Return each entry unchanged.
[Data listing Boundary: Start]
(** ** Lists as maps

    A list whose keys are distinct is the map from key to item. *)

Section list_maps.
Context {T : Type} (key : T → bytes).
Implicit Types (s : selectList T).

Definition distinct s : Prop := NoDup (key <$> items s).
Definition as_map (l : list T) : gmap bytes T := list_to_map ((λ it, (key it, it)) <$> l).

Lemma as_map_keys l : ((λ it, (key it, it)) <$> l).*1 = key <$> l.
Proof. by rewrite <-list_fmap_compose. Qed.

Lemma as_map_lookup l k it :
  NoDup (key <$> l) → as_map l !! k = Some it ↔ it ∈ l ∧ key it = k.
Proof.
  intros Hd. unfold as_map. rewrite <-elem_of_list_to_map by by rewrite as_map_keys.
  rewrite list_elem_of_fmap. naive_solver.
Qed.

Lemma key_inj (l : list T) x y :
  NoDup (key <$> l) → x ∈ l → y ∈ l → key x = key y → x = y.
Proof.
  intros Hd Hx Hy Heq. assert (as_map l !! key x = Some x) as Hlx by by apply as_map_lookup.
  assert (as_map l !! key x = Some y) as Hly by by apply as_map_lookup. congruence.
Qed.

Lemma elem_of_insert_inv (l : list T) i x y : x ∈ <[i:=y]> l → x = y ∨ x ∈ l.
Proof.
  intros [j Hj]%list_elem_of_lookup. apply list_lookup_insert_Some in Hj as [(_ & -> & _)|[_ Hj]];
    [by left|right]. by eapply list_elem_of_lookup_2.
Qed.

Lemma find_none (l : list T) k :
  list_find (λ it, key it = k) l = None → k ∉ key <$> l.
Proof.
  intros Hn%list_find_None [it [-> Hit]]%list_elem_of_fmap. rewrite Forall_forall in Hn.
  by apply (Hn it).
Qed.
[Data listing Boundary: End]
● Result for this task:
(** ** Lists as maps

    A list whose keys are distinct is the map from key to item. *)

Section list_maps.
Context {T : Type} (key : T → bytes).
Implicit Types (s : selectList T).

Definition distinct s : Prop := NoDup (key <$> items s).
Definition as_map (l : list T) : gmap bytes T := list_to_map ((λ it, (key it, it)) <$> l).

Lemma as_map_keys l : ((λ it, (key it, it)) <$> l).*1 = key <$> l.
Proof. by rewrite <-list_fmap_compose. Qed.

Lemma as_map_lookup l k it :
  NoDup (key <$> l) → as_map l !! k = Some it ↔ it ∈ l ∧ key it = k.
Proof.
  intros Hd. unfold as_map. rewrite <-elem_of_list_to_map by by rewrite as_map_keys.
  rewrite list_elem_of_fmap. naive_solver.
Qed.

Lemma key_inj (l : list T) x y :
  NoDup (key <$> l) → x ∈ l → y ∈ l → key x = key y → x = y.
Proof.
  intros Hd Hx Hy Heq. assert (as_map l !! key x = Some x) as Hlx by by apply as_map_lookup.
  assert (as_map l !! key x = Some y) as Hly by by apply as_map_lookup. congruence.
Qed.

Lemma elem_of_insert_inv (l : list T) i x y : x ∈ <[i:=y]> l → x = y ∨ x ∈ l.
Proof.
  intros [j Hj]%list_elem_of_lookup. apply list_lookup_insert_Some in Hj as [(_ & -> & _)|[_ Hj]];
    [by left|right]. by eapply list_elem_of_lookup_2.
Qed.

Lemma find_none (l : list T) k :
  list_find (λ it, key it = k) l = None → k ∉ key <$> l.
Proof.
  intros Hn%list_find_None [it [-> Hit]]%list_elem_of_fmap. rewrite Forall_forall in Hn.
  by apply (Hn it).
Qed.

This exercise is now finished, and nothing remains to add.